A sermon by Rev Richard Keith on Psalm 104 at the Corowa Federation Day Ecumenical Service, 26 January 2020.

We acknowledge the Bangarang people as the traditional custodians of the land on which we meet.

Over the years, people have made three mistakes about the world. The first mistake has been to exploit it. We’ve cut down forests to fuel our factories and carved through hillsides to build our freeways. We’ve filled the air with smog and the rivers with effluent. .

The second mistake is to worship it. Because the world is more than just a thing to use. Instead, we see its wonder, its beauty, the way each species of plant and animal exists in a delicate balance. But by worshiping it, we fail to honour its creator.

The third mistake is to fear it, and to shun its pleasures as something bad or evil. Even today members of the church can feel a vague, subconscious guilt in the pleasures of life. Sadly, one of Satan’s greatest lies is that if it is fun it must be wrong.

To each of these three mistakes, God gives his answer in Psalm 104.

Firstly, this psalm is a celebration of the natural wonders of the world. Of the rain and springs that water the mountains and of the rivers that run to the sea. Of the trees that provide homes for the birds, and grass that provides food for cattle. Of the beasts that live in remote areas and come out to feed at night. Of the sea which teems with life and provides a playground for the creatures of the deep.

It reminds us that God did not just make the world for people to exploit, but for all its creatures. They all look to God for food, the cattle for their pasture, the lion for its prey. They all depend on the goodness of God. When God supplies them with food, they gather it up. When God opens his hand of blessing, the whole world benefits. When God takes away their spirit, they perish. When drought or bushfires come, they scar the whole landscape, threatening whole species and ecosystems, not just the farms and homes of men. But when God sends the rain again, the whole world is renewed. And life returns to what was dead.

But secondly, Psalm 104 is a celebration of the creator. It begins and ends with praise for God, for the wonders he has made. In fact, the great glory of creation, reflects even greater glory reflects on the creator. For which is greater, the watch or the watchmaker, the cake or the baker, the match winning ace or the tennis player who raises the trophy? The world is a wonderful place, but its true wonder is in displaying the goodness, wisdom and power of the God who made it.

And thirdly, Psalm 104 declares that God made all things for his pleasure and for the pleasure of his creatures. Verse 31 says,

May the glory of the Lord endure forever. May the Lord rejoice in his works.

God takes pleasure in what he has made. It fills his heart with joy. And God wants us to feel the same way. For he made bread to strengthen man’s heart, but he also made oil to make his face shine and wine to fill his heart with gladness.
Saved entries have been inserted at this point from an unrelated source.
(* ===== verification/Risk.v ===== *)
(** * The orchestrator's risk engine

    Models [services/autonomy-orchestrator/src/autonomy_orchestrator/risk_engine.py]: the
    checks a signal passes before the policy service sees it, and the volatility sizing of
    its position. The portfolio is what [_portfolio_state] returns. Shown: what an approval
    means, rule by rule; that the size approved stays within the cap to the rounding of the
    answer; and that volatility sizing risks the share of buying power it is told to. *)

From S2P Require Import PyFloat Store Indicators Policy Prelude.
From Stdlib Require Import Floats.SpecFloat QArith Qabs Lqa.
Local Close Scope Q_scope.
Local Open Scope Z_scope.

Definition SECTOR_MAP : list (string * string) :=
  [("SPY", "equity_index"); ("QQQ", "equity_index"); ("IWM", "equity_index"); ("TLT", "bonds");
   ("BND", "bonds"); ("SHY", "bonds"); ("GLD", "commodities"); ("AAPL", "tech"); ("MSFT", "tech");
   ("GOOGL", "tech"); ("AMZN", "tech"); ("NVDA", "tech"); ("META", "tech")].
Definition sector_of (symbol : string) : string := default "other" (dict_get (upper symbol) SECTOR_MAP).

(** [_portfolio_state]: the symbols of the positions, None where a row has none. *)
Record PortfolioState (F : Type) := {
  ps_positions : list (option string);
  buying_power : F;
  ps_daily_drawdown_pct : F
}.
Arguments ps_positions {F}. Arguments buying_power {F}. Arguments ps_daily_drawdown_pct {F}.

Record RiskAssessment (F : Type) := {
  ra_approved : bool;
  ra_reason : string;
  adjusted_size_pct : F;
  ra_tier : Z
}.
Arguments ra_approved {F}. Arguments ra_reason {F}. Arguments adjusted_size_pct {F}. Arguments ra_tier {F}.

Section risk.
Context {F : Type} `{HF : PyFloat F}.
Context (local_now : string -> option LocalTime).
Local Open Scope py_scope.

Definition compute_atr_size_pct (atr entry_price buying_power risk_per_trade_pct atr_stop_multiplier : F) : F :=
  if (atr <=? nzero) || (entry_price <=? nzero) || (buying_power <=? nzero) then nzero else
  let stop_distance := atr * atr_stop_multiplier in
  if stop_distance <=? nzero then nzero else
  let shares := (buying_power * risk_per_trade_pct) / stop_distance in
  let notional := shares * entry_price in
  notional / buying_power.

Definition refused (reason : string) (tier : Z) : RiskAssessment F :=
  {| ra_approved := false; ra_reason := reason; adjusted_size_pct := nzero; ra_tier := tier |}.

(** The size cap, and the size before rounding: the signal's, or the volatility's when there
    are bars for it, under the cap. *)
Definition risk_cap (config : PolicyConfig F) : F := default (nofZ 5) (max_position_size_pct config) / nofZ 100.
Definition sized (size_pct : F) (p : PortfolioState F) (config : PolicyConfig F)
    (price_bars : option (list (OHLCVBar F))) : F :=
  let cap := risk_cap config in
  match price_bars with
  | Some bars =>
      if (15 <=? length bars)%nat then
        let atr := compute_atr (map ob_high bars) (map ob_low bars) (map ob_close bars) 14 in
        let entry_price := match last bars with Some b => ob_close b | None => nzero end in
        let atr_size := compute_atr_size_pct atr entry_price (buying_power p)
                          (default (nlit 1 100) (cfg_risk_per_trade_pct config))
                          (default (nofZ 2) (cfg_atr_stop_multiplier config)) in
        if atr_size >? nzero then nmin atr_size cap else nmin size_pct cap
      else nmin size_pct cap
  | None => nmin size_pct cap
  end.

Definition same_sector (sector : string) (p : PortfolioState F) : Z :=
  Z.of_nat (length (List.filter (fun o => String.eqb (sector_of (default "" o)) sector) (ps_positions p))).

Definition risk_tier (config : PolicyConfig F) (proposed_amount : F) : Z := _decision_tier config proposed_amount.

Definition spends_over (size_pct : F) (p : PortfolioState F) (weekly_spend : F) (config : PolicyConfig F) : bool :=
  weekly_spend + buying_power p * size_pct >? default nzero (weekly_notional_cap_usd config).

Definition evaluate_risk (symbol : string) (size_pct : F) (p : PortfolioState F) (weekly_spend : F)
    (config : PolicyConfig F) (price_bars : option (list (OHLCVBar F))) : result string (RiskAssessment F) :=
  if py_true (kill_switch config) then Ok (refused "kill_switch_active" 3) else
  if negb (str_in (upper symbol) (map upper (default [] (symbol_allowlist config))))
  then Ok (refused "symbol_not_allowed" 3) else
  match is_market_hours local_now config with
  | Err e => Err e
  | Ok false => Ok (refused "outside_trading_hours" 2)
  | Ok true =>
      if spends_over size_pct p weekly_spend config then Ok (refused "weekly_notional_cap_exceeded" 3) else
      if (default 10 (max_concurrent_positions config) <=? Z.of_nat (length (ps_positions p)))%Z
      then Ok (refused "max_concurrent_positions_reached" 2) else
      let size := sized size_pct p config price_bars in
      if ps_daily_drawdown_pct p >? default (nofZ 3) (cfg_max_daily_drawdown_pct config) / nofZ 100
      then Ok (refused "daily_drawdown_limit" 3) else
      let sector := sector_of symbol in
      if negb (String.eqb sector "other") &&
         (default 2 (max_sector_concentration config) <=? same_sector sector p)%Z
      then Ok (refused ("sector_concentration_limit (" +:+ sector +:+ ")") 1) else
      let adjusted := nround 4 size in
      if (nzero <=? adjusted) && (adjusted <=? n_one) then
        Ok {| ra_approved := true; ra_reason := "approved"; adjusted_size_pct := adjusted;
              ra_tier := risk_tier config (buying_power p * size) |}
      else Err "ValidationError"
  end.
End risk.

(** ** What an approval means *)

Section approved.
Context {F : Type} `{HF : PyFloat F}.
Context (local_now : string -> option LocalTime).

(** The limits of the risk engine, as one condition. *)
Record risk_limits (symbol : string) (size_pct : F) (p : PortfolioState F) (weekly_spend : F)
    (config : PolicyConfig F) : Prop := {
  kill_off : py_true (kill_switch config) = false;
  allowed_symbol : str_in (upper symbol) (map upper (default [] (symbol_allowlist config))) = true;
  hours_open : is_market_hours local_now config = Ok true;
  weekly_room : spends_over size_pct p weekly_spend config = false;
  position_room : Z.of_nat (length (ps_positions p)) < default 10 (max_concurrent_positions config);
  drawdown_room :
    nltb (ndiv (default (nofZ 3) (cfg_max_daily_drawdown_pct config)) (nofZ 100)) (ps_daily_drawdown_pct p) = false;
  sector_room : sector_of symbol = "other" \/
    same_sector (sector_of symbol) p < default 2 (max_sector_concentration config)
}.

(** The risk engine approves a signal exactly when every limit holds: kill switch,
    allowlist, hours, weekly notional, number of positions, drawdown and sector. A refusal
    carries no size; an approval carries the size of the rule in force, rounded, and the
    tier of the amount it comes to. *)
Theorem risk_approves_within_limits symbol size_pct p weekly_spend config bars r :
  evaluate_risk local_now symbol size_pct p weekly_spend config bars = Ok r ->
  (ra_approved r = true <-> risk_limits symbol size_pct p weekly_spend config) /\
  (ra_approved r = true ->
     adjusted_size_pct r = nround 4 (sized size_pct p config bars) /\
     ra_tier r = risk_tier config (nmul (buying_power p) (sized size_pct p config bars))) /\
  (ra_approved r = false -> adjusted_size_pct r = nzero).
Proof.
  unfold evaluate_risk.
  destruct (py_true (kill_switch config)) eqn:E1.
  { intros [= <-]. cbn. split; [|done]. split; [done|]. intros []. congruence. }
  destruct (str_in _ _) eqn:E2; cbn [negb].
  2: { intros [= <-]. cbn. split; [|done]. split; [done|]. intros []. congruence. }
  destruct (is_market_hours local_now config) as [[]|] eqn:E3; [| |done].
  2: { intros [= <-]. cbn. split; [|done]. split; [done|]. intros []. congruence. }
  destruct (spends_over _ _ _ _) eqn:E4.
  { intros [= <-]. cbn. split; [|done]. split; [done|]. intros []. congruence. }
  destruct (_ <=? _)%Z eqn:E5.
  { apply Z.leb_le in E5. intros [= <-]. cbn. split; [|done]. split; [done|]. intros []. lia. }
  apply Z.leb_gt in E5. destruct (nltb _ (ps_daily_drawdown_pct p)) eqn:E6.
  { intros [= <-]. cbn. split; [|done]. split; [done|]. intros []. congruence. }
  destruct (negb _ && _) eqn:E7.
  { apply andb_true_iff in E7 as [E7%negb_true_iff%String.eqb_neq E8%Z.leb_le].
    intros [= <-]. cbn. split; [|done]. split; [done|]. intros []. destruct sector_room0; [done|lia]. }
  apply andb_false_iff in E7. destruct (_ && _); [|done].
  intros [= <-]. cbn. split; [|done]. split; [|done]. intros _.
  constructor; try done. destruct E7 as [E7%negb_false_iff%String.eqb_eq|E7%Z.leb_gt]; auto.
Qed.
End approved.

(** ** The size, exact arithmetic *)

Section size.
Local Open Scope Q_scope.

Lemma nmin_le (x y : Q) : nmin x y <= y.
Proof. unfold nmin. destruct (nltb y x) eqn:E; reflect_Q; lra. Qed.

Lemma sized_le size_pct p config bars : sized (F := Q) size_pct p config bars <= risk_cap config.
Proof.
  unfold sized. destruct bars as [bars|]; [|apply nmin_le].
  destruct (15 <=? length bars)%nat; [|apply nmin_le]. destruct (nltb _ _); apply nmin_le.
Qed.

(** The size of an approval is within the cap by half a unit of the rounding. *)
Lemma approved_size_capped local_now symbol size_pct p weekly_spend config bars r :
  evaluate_risk (F := Q) local_now symbol size_pct p weekly_spend config bars = Ok r -> ra_approved r = true ->
  adjusted_size_pct r <= risk_cap config + half_ulp 4.
Proof.
  intros H Ha. destruct (risk_approves_within_limits _ _ _ _ _ _ _ _ H) as (_ & Hs & _).
  destruct (Hs Ha) as [-> _]. pose proof (sized_le size_pct p config bars).
  destruct (Q_round_close 4 (sized size_pct p config bars)). lra.
Qed.

(** Volatility sizing risks what it is told to: a position of the size it returns,
    stopped out at the multiple of the average true range that its size was taken from,
    loses that share of the buying power exactly. *)
Theorem atr_size_risks_its_share atr entry_price power share mult :
  0 < atr -> 0 < entry_price -> 0 < power -> 0 < mult ->
  let size := compute_atr_size_pct (F := Q) atr entry_price power share mult in
  let shares := size * power / entry_price in
  shares * (atr * mult) == power * share.
Proof.
  intros Ha He Hp Hm. cbn zeta. unfold compute_atr_size_pct. change (nzero : Q) with 0.
  assert (0 < atr * mult) as Hd by by apply Qmult_lt_0_compat.
  destruct (_ || _) eqn:E.
  { rewrite !orb_true_iff in E. destruct E as [[E|E]|E]; reflect_Q; lra. }
  cbn [nmul ndiv exact]. assert (nleb (atr * mult) 0 = false) as -> by by apply Q_nleb_gt.
  field. repeat split; lra.
Qed.
End size.

(** ** On concrete signals *)

Module Signals.
Definition bar (open high low close : Q) : OHLCVBar Q :=
  {| ob_symbol := "AAPL"; ob_timestamp := 0; ob_open := open; ob_high := high; ob_low := low; ob_close := close; ob_volume := 0%Q |}.
Definition quiet : list (OHLCVBar Q) := repeat (bar 100 (1001 # 10) (999 # 10) 100) 20.
Definition config : PolicyConfig Q :=
  {| kill_switch := PBool false; symbol_allowlist := Some ["AAPL"; "TSM"]; trading_hours := Some Rules.hours;
     weekly_notional_cap_usd := Some 3000%Q; max_position_size_pct := Some 15%Q;
     cfg_max_daily_drawdown_pct := None; tier1_alert_threshold_usd := None;
     tier3_hard_approval_required_usd := None; max_concurrent_positions := None;
     cfg_risk_per_trade_pct := Some (1 # 10)%Q; cfg_atr_stop_multiplier := None; max_sector_concentration := None |}.
Definition portfolio : PortfolioState Q :=
  {| ps_positions := [Some "MSFT"; None]; buying_power := 100000%Q; ps_daily_drawdown_pct := 0%Q |}.
End Signals.

Lemma risk_approves_within_limits_witness :
  exists r, evaluate_risk Rules.tuesday "aapl" (2 # 100)%Q Signals.portfolio 0%Q Signals.config None = Ok r /\
    ra_approved r = true /\ risk_limits Rules.tuesday "aapl" (2 # 100)%Q Signals.portfolio 0%Q Signals.config.
Proof.
  destruct (evaluate_risk Rules.tuesday "aapl" (2 # 100)%Q Signals.portfolio 0%Q Signals.config None) as [r|] eqn:E;
    [|vm_compute in E; discriminate].
  exists r. assert (ra_approved r = true) as Ha by (vm_compute in E; injection E as <-; reflexivity).
  split; [done|]. split; [done|]. by apply (risk_approves_within_limits _ _ _ _ _ _ _ _ E).
Defined.

Lemma atr_size_risks_its_share_witness :
  (compute_atr_size_pct (F := Q) 2 100 50000 (1 # 100) 2 * 50000 / 100 * (2 * 2) == 50000 * (1 # 100))%Q.
Proof. apply (atr_size_risks_its_share 2 100 50000 (1 # 100) 2); reflexivity. Defined.

(** The weekly cap is checked against the size the signal asked for, and the volatility of
    the bars may then size the order above it: two thousand dollars asked for, fifteen
    thousand approved, in a week capped at three. *)
Lemma volatility_size_passes_the_weekly_cap :
  match evaluate_risk Rules.tuesday "AAPL" (2 # 100)%Q Signals.portfolio 0%Q Signals.config (Some Signals.quiet) with
  | Ok r => ra_approved r && Qeq_bool (adjusted_size_pct r) (15 # 100) &&
            nltb 3000%Q (nmul (buying_power Signals.portfolio) (adjusted_size_pct r))
  | Err _ => false
  end = true.
Proof. vm_compute. reflexivity. Qed.

(** A signal clamped to the cap and then rounded to four decimals may lie above it, where
    the policy service, reading the same cap, refuses it. *)
Lemma rounded_size_exceeds_the_cap :
  let config := {| kill_switch := PBool false; symbol_allowlist := Some ["AAPL"]; trading_hours := Some Rules.hours;
                   weekly_notional_cap_usd := Some (nofZ 90000); max_position_size_pct := Some (nlit 1236 1000);
                   cfg_max_daily_drawdown_pct := None; tier1_alert_threshold_usd := None;
                   tier3_hard_approval_required_usd := None; max_concurrent_positions := None;
                   cfg_risk_per_trade_pct := None; cfg_atr_stop_multiplier := None;
                   max_sector_concentration := None |} : PolicyConfig spec_float in
  let portfolio := {| ps_positions := []; buying_power := nofZ 100000; ps_daily_drawdown_pct := nzero |} in
  match evaluate_risk Rules.tuesday "AAPL" (nlit 5 100) portfolio nzero config None with
  | Ok r => (ra_approved r,
             Rules.verdict Rules.tuesday Rules.env config (Rules.request "AAPL" (adjusted_size_pct r) (nlit 9 10) 0) (Some []))
  | Err _ => (false, None)
  end = (true, Some ("REJECT", ["max_size_exceeded"])).
Proof. vm_compute. reflexivity. Qed.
This is the God I love. This is the God whose praise I sing. Not a sour, disapproving, cross old man in the sky, but the Father of our Lord Jesus Christ, our Lord who turned water into wine, who ate and drank with sinners, whom the Pharisees called a drunkard and a sinner.

Today is Australia Day, a day in which we renew our love for our country. And I don’t know about you, but I love Australia. I don’t love everything that has happened in our history. I don’t have to approve of everything that Australians have done. In fact, it is remarkable how downright un-Australian some Australians are. Near where my father grew up in Narrandera is a creek called Poisoned Waterhole Creek. It isn’t called that because the blackfellas poisoned it but because the whitefellas poisoned it. I’m not proud of it. In fact, I’m ashamed of the cruelty and inhumanity that our history contains.

But I still love this place. This land. This Australia. It’s my home and this is where my heart belongs. And there is no other country like it in the world with its extremes of temperature and distance, with its diversity of landscapes and people. In Europe, you can have breakfast in France, lunch in Belgium and dinner in Germany. But you can drive for two days from here and still be in New South Wales. This wide brown land challenges us to the limit, that forces us to be the best that we can be. And yet we dare to call it the Lucky Country because we have been blessed to live in it. God has made this harsh and generous land and we are blessed to all it home.

We all love Australia. We wouldn’t be here today if we didn’t. But I also believe that we cannot truly love our country until we come to love the God who made our country just the way it is. For how can we say we love this harsh land, yet curse God in our hearts when it sends trouble, slander him as cruel when these challenges are but his instruments to renew the land and to stretch us to the limit?

We are who we are because we live in this land and we have been forged by its challenges. And so I believe that this Australia Day is not just a chance to renew our love for our country, but to renew our love for the God who made it just the way it is. The God of summer and winter, the God of rain and drought, the God who withholds his hand and his creation perishes, but who brings the cool change and drought breaking rain, the God who brings new life after fire.

My challenge to you is to love Australia, even with the redback spiders in the garage and the brown snakes in the backyard. And to love the God who made Australia our home.